CHAPITRE XXIII
La porte étroite(*)
Au cours de son étude sur le symbolisme du dôme, M. Ananda K. Coomaraswamy a signalé un point qui est particulièrement digne d’attention en ce qui concerne la figuration traditionnelle des rayons solaires et sa relation avec l’« Axe du Monde » : dans la tradition vêdique, le Soleil est toujours au centre de l’Univers, et non à son point le plus haut, bien que, d’un point quelconque, il apparaisse cependant comme étant au « sommet de l’arbre »(1) et cela est facile à comprendre si l’on considère l’Univers comme symbolisé par la roue, le Soleil étant au centre de celle-ci et tout état d’être se trouvant sur sa circonférence(2). De n’importe quel point de cette dernière, l’« Axe du Monde » est à la fois un rayon du cercle et un rayon du Soleil, et il passe géométriquement à travers le Soleil pour se prolonger au delà du centre et compléter le diamètre ; mais cela n’est pas tout, et il est aussi un « rayon solaire » dont le prolongement n’est susceptible d’aucune représentation géométrique. Il s’agit ici de la formule suivant laquelle le Soleil est décrit comme ayant sept rayons ; de ceux-ci, six, opposés deux à deux, forment le trivid vajra, c’est-à-dire la croix à trois dimensions, ceux qui correspondent au Zénith et au Nadir coïncidant avec notre « Axe du Monde » (skambha), tandis que ceux qui correspondent au Nord et au Sud, à l’Est et à l’Ouest, déterminent l’extension d’un « monde » (loka) figuré par un plan horizontal.
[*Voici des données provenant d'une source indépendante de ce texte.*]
(** Stability: the elements of a class that [le] cannot tell apart from
    below keep their order. *)
Lemma insert_by_filter (P : A → Prop) `{!∀ x, Decision (P x)} x l :
  (∀ y, P x → le x y = false → ¬ P y) →
  filter P (insert_by le x l) = filter P (x :: l).
Proof.
  intros HP. induction l as [|y l IH]; simpl; [done|].
  destruct (le x y) eqn:Hxy; [done|].
  rewrite filter_cons, IH, !filter_cons.
  destruct (decide (P x)) as [Hx|Hx]; [|done].
  destruct (decide (P y)) as [Hy|Hy]; [|done].
  by destruct (HP y Hx Hxy).
Qed.

Lemma sort_by_filter (P : A → Prop) `{!∀ x, Decision (P x)} l :
  (∀ x y, P x → le x y = false → ¬ P y) →
  filter P (sort_by le l) = filter P l.
Proof.
  intros HP. induction l as [|x l IH]; simpl; [done|].
  rewrite insert_by_filter by (intros y; apply HP).
  by rewrite !filter_cons, IH.
Qed.
End sort_by_facts.

Lemma StronglySorted_weaken {A} (R S : A → A → Prop) l :
  (∀ x y, R x y → S x y) → StronglySorted R l → StronglySorted S l.
Proof.
  intros HRS. induction 1 as [|x l Hl IH Hx]; constructor; [done|].
  eapply Forall_impl; [exact Hx|]. intros y. apply HRS.
Qed.

(** C9: [getSelectionSequence()] lists the declared fields by ascending
    size of [dependsOn], and the sort is stable: the declarations of each
    size keep the order they were given in. *)
Theorem C9_selection_sequence_is_stable_sort (data0 : list DataItem)
    (deps : list DependencyConfig) :
  ∃ ds : list DependencyConfig,
    dependencies (new data0 deps) = ds
    ∧ getSelectionSequence (new data0 deps) = map field ds
    ∧ ds ≡ₚ deps
    ∧ StronglySorted (λ a b, length (dependsOn a) ≤ length (dependsOn b)) ds
    ∧ ∀ k, filter (λ d, length (dependsOn d) = k) ds
           = filter (λ d, length (dependsOn d) = k) deps.
Proof.
  exists (sortDependencies deps). unfold sortDependencies.
  split; [done|]. split; [done|]. split; [apply sort_by_perm|]. split.
  - eapply StronglySorted_weaken; [|apply sort_by_sorted].
    + intros a b Hab. simpl in Hab. by apply Nat.leb_le.
    + intros x y Hxy. apply Nat.leb_gt in Hxy. apply Nat.leb_le. lia.
    + intros x y z Hxy Hyz. apply Nat.leb_le in Hxy, Hyz. apply Nat.leb_le. lia.
  - intros k. apply sort_by_filter.
    intros x y Hx Hxy Hy. apply Nat.leb_gt in Hxy. lia.
Qed.





Lemma Set_add_elem_of s x y : y ∈ Set_add s x ↔ y ∈ s ∨ y = x.
Proof.
  unfold Set_add. destruct (decide (x ∈ s)) as [Hx|Hx].
  - split; [by left|]. intros [?| ->]; done.
  - rewrite elem_of_app, list_elem_of_singleton. done.
Qed.


Lemma foldl_Set_add_elem_of l s y : y ∈ foldl Set_add s l ↔ y ∈ s ∨ y ∈ l.
Proof.
  revert s. induction l as [|x l IH]; intros s; simpl.
  - rewrite elem_of_nil. tauto.
  - rewrite IH, Set_add_elem_of, elem_of_cons. tauto.
Qed.


Lemma Set_from_elem_of l y : y ∈ Set_from l ↔ y ∈ l.
Proof. unfold Set_from. rewrite foldl_Set_add_elem_of, elem_of_nil. tauto. Qed.


Lemma applyParent_elem_of st l p item :
  item ∈ applyParent st l p ↔
  item ∈ l ∧ (∀ v, st !! p = Some v → v ≠ FNull → item !! p = Some v).
Proof.
  unfold applyParent. destruct (st !! p) as [v|] eqn:Hp.
  - destruct v as [|s|n].
    + split; [|tauto]. intros H; split; [done|]. by intros v [= <-].
    + rewrite list_elem_of_filter. split.
      * intros [H1 H2]. split; [done|]. by intros v [= <-].
      * intros [H1 H2]. split; [|done]. by apply H2.
    + rewrite list_elem_of_filter. split.
      * intros [H1 H2]. split; [done|]. by intros v [= <-].
      * intros [H1 H2]. split; [|done]. by apply H2.
  - split; [|tauto]. intros H; split; done.
Qed.

Lemma foldl_applyParent_elem_of st parents l item :
  item ∈ foldl (applyParent st) l parents ↔ item ∈ l ∧ narrowed st parents item.
Proof.
  unfold narrowed. revert l. induction parents as [|p parents IH]; intros l; simpl.
  - split; [|tauto]. intros H. split; [done|]. intros p v Hp. by apply elem_of_nil in Hp.
  - rewrite IH, applyParent_elem_of. split.
    + intros [[H1 H2] H3]. split; [done|]. intros q v Hq.
      apply elem_of_cons in Hq as [->|Hq]; [apply H2 | by apply H3].
    + intros [H1 H2]. split; [split; [done|]|].
      * intros v. apply H2. by left.
      * intros q v Hq. apply H2. by right.
Qed.


Lemma getOptions_declared this f dependency :
  find_dependency this f = Some dependency →
  getOptions this f = sort_by SortCompare_le (distinct_values this f dependency).
Proof. intros Hfind. unfold getOptions. by rewrite Hfind. Qed.

Lemma distinct_values_elem_of this f dependency (val : jsval) :
  val ∈ distinct_values this f dependency ↔
  val ≠ None ∧ val ≠ Some FNull
  ∧ ∃ item, item ∈ data this
            ∧ narrowed (state this) (dependsOn dependency) item
            ∧ item !! f = val.
Proof.
  unfold distinct_values.
  rewrite list_elem_of_filter, Set_from_elem_of, list_elem_of_fmap.
  setoid_rewrite foldl_applyParent_elem_of. split.
  - intros [[H1 H2] (item & -> & Hin & Hnar)]. eauto 10.
  - intros (H1 & H2 & item & Hin & Hnar & <-). eauto 10.
Qed.

Lemma getOptions_elem_of this f dependency (val : jsval) :
  find_dependency this f = Some dependency →
  val ∈ getOptions this f ↔
  val ≠ None ∧ val ≠ Some FNull
  ∧ ∃ item, item ∈ data this
            ∧ narrowed (state this) (dependsOn dependency) item
            ∧ item !! f = val.
Proof.
  intros Hfind. rewrite (getOptions_declared _ _ _ Hfind), sort_by_perm.
  apply distinct_values_elem_of.
Qed.




Lemma matches_spec st item :
  matches st item ↔ ∀ f v, st !! f = Some v → v ≠ FNull → item !! f = Some v.
Proof.
  unfold matches, map_Forall. split.
  - intros H f v Hf Hv. destruct (H f v Hf); done.
  - intros H f v Hf. destruct (decide (v = FNull)); [by left | right; by apply H].
Qed.

Lemma entries_ok_matches st item :
  Forall (entry_ok item) (map_to_list st) ↔ matches st item.
Proof.
  rewrite matches_spec, Forall_forall. unfold entry_ok. split.
  - intros H f v Hf Hv. apply elem_of_map_to_list in Hf.
    destruct (H _ Hf) as [?|?]; done.
  - intros H [f v] Hf%elem_of_map_to_list. simpl.
    destruct (decide (v = FNull)) as [?|Hv]; [by left | right; by apply H].
Qed.

Lemma getFilteredData_filter_matches (this : Dropdown) :
  getFilteredData this = filter (matches (state this)) (data this).
Proof.
  unfold getFilteredData. apply list_filter_iff. intros item. apply entries_ok_matches.
Qed.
Quant au « septième rayon », qui passe à travers le soleil, mais en un autre sens que celui qui a été indiqué tout à l’heure, pour conduire aux mondes supra-solaires (considérés comme le domaine de l’« immortalité »), il correspond proprement au centre, et, par conséquent, il ne peut être représenté que par l’intersection même des branches de la croix à trois dimensions(3) ; son prolongement au delà du soleil n’est donc aucunement représentable, et ceci correspond précisément au caractère « incommunicable » et « inexprimable » de ce dont il s’agit. À notre point de vue, et à celui de tout être situé sur la « circonférence » de l’Univers, ce rayon se termine dans le Soleil même et s’identifie en quelque sorte avec lui en tant que centre, car nul ne peut voir à travers le disque solaire par quelque moyen physique ou psychique que ce soit, et ce passage « au delà du Soleil » (qui est la « dernière mort » et le passage à l’« immortalité » véritable) n’est possible que dans l’ordre purement spirituel.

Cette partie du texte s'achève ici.